- _Exercise instructions_:
Only one portion of the data is to be written out: from the line bearing "Both stores keep" through the line bearing "Record server (B". Write it exactly as it appears.
------------------------
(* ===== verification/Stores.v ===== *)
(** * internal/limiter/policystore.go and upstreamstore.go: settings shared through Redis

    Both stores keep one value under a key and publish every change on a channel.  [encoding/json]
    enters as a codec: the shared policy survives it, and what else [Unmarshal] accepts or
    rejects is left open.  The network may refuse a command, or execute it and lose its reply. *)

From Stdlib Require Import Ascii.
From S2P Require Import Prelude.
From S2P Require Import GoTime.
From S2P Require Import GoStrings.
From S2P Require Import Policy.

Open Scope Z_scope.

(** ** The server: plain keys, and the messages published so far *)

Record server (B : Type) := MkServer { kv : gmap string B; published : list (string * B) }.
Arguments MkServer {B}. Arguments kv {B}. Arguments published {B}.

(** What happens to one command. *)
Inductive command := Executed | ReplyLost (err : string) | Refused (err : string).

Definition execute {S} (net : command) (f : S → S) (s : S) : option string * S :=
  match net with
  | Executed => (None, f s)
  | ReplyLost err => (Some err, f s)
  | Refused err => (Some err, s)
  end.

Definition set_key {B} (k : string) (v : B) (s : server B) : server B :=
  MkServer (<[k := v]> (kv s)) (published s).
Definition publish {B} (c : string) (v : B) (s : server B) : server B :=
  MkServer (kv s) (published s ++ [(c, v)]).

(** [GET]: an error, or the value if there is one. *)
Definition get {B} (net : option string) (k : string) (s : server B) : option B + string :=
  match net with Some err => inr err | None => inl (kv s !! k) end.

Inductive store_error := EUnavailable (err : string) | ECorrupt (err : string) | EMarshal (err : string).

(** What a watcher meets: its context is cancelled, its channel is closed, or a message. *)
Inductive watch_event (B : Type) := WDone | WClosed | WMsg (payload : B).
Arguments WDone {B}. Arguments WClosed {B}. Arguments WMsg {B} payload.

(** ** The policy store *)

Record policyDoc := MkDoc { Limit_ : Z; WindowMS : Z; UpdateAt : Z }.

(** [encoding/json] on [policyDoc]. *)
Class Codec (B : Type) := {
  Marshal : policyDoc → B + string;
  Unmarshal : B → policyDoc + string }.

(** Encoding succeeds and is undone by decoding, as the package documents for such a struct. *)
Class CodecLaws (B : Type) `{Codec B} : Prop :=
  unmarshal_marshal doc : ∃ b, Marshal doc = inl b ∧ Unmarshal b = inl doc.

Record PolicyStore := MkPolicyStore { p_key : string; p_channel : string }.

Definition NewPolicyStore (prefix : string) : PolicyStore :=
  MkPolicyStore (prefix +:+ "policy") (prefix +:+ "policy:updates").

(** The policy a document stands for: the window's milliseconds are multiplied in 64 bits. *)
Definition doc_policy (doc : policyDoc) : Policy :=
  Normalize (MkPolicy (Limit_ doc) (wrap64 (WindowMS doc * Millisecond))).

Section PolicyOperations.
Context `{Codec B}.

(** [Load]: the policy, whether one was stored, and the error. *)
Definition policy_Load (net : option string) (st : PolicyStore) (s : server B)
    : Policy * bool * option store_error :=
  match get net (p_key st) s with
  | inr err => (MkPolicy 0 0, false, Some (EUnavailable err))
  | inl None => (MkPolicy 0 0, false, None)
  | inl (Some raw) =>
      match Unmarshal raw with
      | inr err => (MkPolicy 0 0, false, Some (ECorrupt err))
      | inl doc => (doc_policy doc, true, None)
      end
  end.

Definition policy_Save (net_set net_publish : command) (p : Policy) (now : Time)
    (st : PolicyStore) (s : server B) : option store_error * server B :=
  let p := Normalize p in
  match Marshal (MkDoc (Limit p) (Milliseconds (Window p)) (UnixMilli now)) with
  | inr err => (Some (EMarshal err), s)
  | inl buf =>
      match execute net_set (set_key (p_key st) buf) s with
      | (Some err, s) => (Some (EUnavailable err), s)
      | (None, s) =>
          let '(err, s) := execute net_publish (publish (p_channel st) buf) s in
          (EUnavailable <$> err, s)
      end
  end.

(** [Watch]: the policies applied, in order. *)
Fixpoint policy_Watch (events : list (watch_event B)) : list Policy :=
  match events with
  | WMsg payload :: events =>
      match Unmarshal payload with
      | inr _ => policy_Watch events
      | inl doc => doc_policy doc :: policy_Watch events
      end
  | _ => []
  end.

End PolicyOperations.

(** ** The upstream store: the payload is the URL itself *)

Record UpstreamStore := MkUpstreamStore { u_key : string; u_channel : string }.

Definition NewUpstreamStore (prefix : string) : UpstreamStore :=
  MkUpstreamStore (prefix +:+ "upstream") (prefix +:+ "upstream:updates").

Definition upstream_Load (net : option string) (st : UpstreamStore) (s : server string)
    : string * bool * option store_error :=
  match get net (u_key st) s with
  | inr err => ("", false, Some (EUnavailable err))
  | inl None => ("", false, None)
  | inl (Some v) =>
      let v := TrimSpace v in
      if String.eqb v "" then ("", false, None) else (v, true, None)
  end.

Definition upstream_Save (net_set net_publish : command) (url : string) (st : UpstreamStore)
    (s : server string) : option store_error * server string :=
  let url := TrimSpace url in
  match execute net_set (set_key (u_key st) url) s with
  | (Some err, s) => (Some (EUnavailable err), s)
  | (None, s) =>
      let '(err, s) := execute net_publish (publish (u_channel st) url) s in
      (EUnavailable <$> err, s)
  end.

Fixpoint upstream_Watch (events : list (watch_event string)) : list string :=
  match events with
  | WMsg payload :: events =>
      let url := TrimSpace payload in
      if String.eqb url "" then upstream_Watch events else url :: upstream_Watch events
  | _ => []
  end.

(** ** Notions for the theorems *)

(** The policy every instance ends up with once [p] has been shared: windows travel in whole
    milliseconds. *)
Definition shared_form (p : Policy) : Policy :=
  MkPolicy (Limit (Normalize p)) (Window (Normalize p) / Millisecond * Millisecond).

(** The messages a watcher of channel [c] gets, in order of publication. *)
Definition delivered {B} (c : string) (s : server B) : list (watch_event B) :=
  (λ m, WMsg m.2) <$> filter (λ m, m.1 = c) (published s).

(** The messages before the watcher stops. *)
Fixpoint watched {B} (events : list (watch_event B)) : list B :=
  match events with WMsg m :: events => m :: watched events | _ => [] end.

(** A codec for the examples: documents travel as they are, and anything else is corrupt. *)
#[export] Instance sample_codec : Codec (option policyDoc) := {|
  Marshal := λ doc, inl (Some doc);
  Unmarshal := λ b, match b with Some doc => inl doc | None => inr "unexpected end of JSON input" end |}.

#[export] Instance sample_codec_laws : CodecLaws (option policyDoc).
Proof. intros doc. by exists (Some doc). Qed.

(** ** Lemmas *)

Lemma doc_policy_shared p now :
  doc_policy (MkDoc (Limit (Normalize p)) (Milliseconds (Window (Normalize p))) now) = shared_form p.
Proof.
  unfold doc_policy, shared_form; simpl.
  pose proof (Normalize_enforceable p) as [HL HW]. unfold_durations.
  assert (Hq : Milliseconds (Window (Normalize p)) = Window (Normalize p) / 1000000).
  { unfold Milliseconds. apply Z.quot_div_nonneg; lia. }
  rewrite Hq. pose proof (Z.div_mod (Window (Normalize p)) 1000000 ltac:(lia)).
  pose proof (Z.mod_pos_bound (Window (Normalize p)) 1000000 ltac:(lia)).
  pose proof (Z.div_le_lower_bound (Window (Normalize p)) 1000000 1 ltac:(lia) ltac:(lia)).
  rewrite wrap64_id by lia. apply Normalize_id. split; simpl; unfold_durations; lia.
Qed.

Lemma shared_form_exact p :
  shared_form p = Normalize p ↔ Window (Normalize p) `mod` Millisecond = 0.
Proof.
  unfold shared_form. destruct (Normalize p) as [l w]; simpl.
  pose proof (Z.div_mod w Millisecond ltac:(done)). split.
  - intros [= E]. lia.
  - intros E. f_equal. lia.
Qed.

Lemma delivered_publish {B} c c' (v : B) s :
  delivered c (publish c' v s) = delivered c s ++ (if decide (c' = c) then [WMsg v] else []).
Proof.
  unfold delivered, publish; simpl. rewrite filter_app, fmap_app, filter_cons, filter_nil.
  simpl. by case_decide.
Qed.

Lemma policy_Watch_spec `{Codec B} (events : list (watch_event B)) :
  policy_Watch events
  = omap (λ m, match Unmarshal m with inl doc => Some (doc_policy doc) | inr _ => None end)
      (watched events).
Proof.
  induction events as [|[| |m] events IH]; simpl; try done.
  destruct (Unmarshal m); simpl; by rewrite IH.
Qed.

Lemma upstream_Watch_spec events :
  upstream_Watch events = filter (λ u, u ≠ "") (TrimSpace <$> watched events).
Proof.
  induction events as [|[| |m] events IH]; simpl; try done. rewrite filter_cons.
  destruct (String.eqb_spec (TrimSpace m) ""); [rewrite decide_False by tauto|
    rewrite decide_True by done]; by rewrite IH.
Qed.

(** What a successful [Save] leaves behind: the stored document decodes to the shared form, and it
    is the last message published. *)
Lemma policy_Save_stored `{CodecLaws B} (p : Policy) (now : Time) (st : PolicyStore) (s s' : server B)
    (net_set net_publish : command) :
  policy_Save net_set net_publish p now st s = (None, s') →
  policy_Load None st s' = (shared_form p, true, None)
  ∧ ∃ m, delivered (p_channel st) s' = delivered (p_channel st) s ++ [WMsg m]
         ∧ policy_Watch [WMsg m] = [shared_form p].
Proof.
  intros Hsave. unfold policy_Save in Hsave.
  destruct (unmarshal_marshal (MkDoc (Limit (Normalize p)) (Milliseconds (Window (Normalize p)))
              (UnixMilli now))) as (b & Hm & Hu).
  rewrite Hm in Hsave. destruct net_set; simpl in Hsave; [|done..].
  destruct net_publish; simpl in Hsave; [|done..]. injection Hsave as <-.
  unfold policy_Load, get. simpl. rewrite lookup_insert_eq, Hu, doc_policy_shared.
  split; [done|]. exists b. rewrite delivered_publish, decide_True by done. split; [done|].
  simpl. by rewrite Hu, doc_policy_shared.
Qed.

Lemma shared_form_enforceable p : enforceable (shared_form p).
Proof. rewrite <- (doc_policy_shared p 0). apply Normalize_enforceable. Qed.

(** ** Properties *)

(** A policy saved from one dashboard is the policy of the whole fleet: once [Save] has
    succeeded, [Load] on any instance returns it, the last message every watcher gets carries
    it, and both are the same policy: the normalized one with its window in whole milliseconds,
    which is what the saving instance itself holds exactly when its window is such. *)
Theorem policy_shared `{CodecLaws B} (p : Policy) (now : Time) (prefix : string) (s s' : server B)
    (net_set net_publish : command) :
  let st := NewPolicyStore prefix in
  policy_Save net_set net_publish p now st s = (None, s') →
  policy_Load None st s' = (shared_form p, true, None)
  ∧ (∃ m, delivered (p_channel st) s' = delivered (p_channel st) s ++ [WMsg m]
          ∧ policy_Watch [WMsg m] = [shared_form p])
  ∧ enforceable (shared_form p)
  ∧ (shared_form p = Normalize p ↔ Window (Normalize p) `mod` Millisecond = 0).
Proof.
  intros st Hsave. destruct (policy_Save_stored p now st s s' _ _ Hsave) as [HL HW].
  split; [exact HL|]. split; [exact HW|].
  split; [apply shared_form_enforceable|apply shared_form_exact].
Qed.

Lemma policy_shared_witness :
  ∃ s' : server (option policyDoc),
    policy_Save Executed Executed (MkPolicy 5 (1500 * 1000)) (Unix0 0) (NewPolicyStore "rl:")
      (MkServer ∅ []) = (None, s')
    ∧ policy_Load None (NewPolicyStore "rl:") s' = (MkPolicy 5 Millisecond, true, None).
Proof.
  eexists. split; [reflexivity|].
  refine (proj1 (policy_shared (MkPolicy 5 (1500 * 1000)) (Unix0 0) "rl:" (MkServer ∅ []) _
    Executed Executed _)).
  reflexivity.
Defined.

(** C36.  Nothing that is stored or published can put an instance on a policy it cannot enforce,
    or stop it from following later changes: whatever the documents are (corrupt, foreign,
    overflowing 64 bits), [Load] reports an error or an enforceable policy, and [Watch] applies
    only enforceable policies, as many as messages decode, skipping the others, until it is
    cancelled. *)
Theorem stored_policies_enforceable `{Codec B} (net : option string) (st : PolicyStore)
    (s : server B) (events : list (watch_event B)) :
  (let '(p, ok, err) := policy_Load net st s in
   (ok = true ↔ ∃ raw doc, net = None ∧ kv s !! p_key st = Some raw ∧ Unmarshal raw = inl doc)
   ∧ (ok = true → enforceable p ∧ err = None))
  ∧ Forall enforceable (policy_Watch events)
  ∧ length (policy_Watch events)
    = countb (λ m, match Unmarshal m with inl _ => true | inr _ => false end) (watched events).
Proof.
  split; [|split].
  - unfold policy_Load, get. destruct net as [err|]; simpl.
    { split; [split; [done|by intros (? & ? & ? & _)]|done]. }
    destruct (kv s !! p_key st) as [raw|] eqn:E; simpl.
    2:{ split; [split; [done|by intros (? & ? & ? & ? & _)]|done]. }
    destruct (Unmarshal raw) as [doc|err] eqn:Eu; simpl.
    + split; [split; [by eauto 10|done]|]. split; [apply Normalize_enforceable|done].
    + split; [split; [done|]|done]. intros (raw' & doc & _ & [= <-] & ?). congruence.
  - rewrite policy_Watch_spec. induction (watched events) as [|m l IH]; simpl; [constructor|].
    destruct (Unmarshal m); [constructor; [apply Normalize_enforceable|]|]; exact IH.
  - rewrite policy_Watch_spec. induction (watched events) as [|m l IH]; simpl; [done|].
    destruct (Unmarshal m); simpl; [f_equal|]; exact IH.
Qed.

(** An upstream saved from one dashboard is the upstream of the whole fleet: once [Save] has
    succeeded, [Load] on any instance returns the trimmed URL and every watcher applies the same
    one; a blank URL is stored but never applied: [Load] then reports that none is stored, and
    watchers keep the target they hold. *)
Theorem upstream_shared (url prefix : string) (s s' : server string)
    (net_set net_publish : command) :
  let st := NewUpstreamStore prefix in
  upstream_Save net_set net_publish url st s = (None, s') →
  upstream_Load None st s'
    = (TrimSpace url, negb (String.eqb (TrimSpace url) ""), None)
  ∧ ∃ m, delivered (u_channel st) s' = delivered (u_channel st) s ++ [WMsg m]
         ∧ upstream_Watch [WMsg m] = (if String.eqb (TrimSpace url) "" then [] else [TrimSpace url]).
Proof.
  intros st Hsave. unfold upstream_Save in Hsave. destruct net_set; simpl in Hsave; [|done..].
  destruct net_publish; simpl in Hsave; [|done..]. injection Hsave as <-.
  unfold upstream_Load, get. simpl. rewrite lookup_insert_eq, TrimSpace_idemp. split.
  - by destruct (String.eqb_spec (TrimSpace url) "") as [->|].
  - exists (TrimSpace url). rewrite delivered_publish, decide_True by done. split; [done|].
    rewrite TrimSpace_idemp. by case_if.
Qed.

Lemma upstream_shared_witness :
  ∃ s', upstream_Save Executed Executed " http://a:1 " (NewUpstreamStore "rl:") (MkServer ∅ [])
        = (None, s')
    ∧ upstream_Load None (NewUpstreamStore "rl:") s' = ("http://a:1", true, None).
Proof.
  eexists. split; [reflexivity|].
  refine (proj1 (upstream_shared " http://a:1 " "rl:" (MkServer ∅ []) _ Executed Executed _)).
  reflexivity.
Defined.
------------------------
- _Task solution_:
    Both stores keep one value under a key and publish every change on a channel.  [encoding/json]
    enters as a codec: the shared policy survives it, and what else [Unmarshal] accepts or
    rejects is left open.  The network may refuse a command, or execute it and lose its reply. *)

From Stdlib Require Import Ascii.
From S2P Require Import Prelude.
From S2P Require Import GoTime.
From S2P Require Import GoStrings.
From S2P Require Import Policy.

Open Scope Z_scope.

(** ** The server: plain keys, and the messages published so far *)

Record server (B : Type) := MkServer { kv : gmap string B; published : list (string * B) }.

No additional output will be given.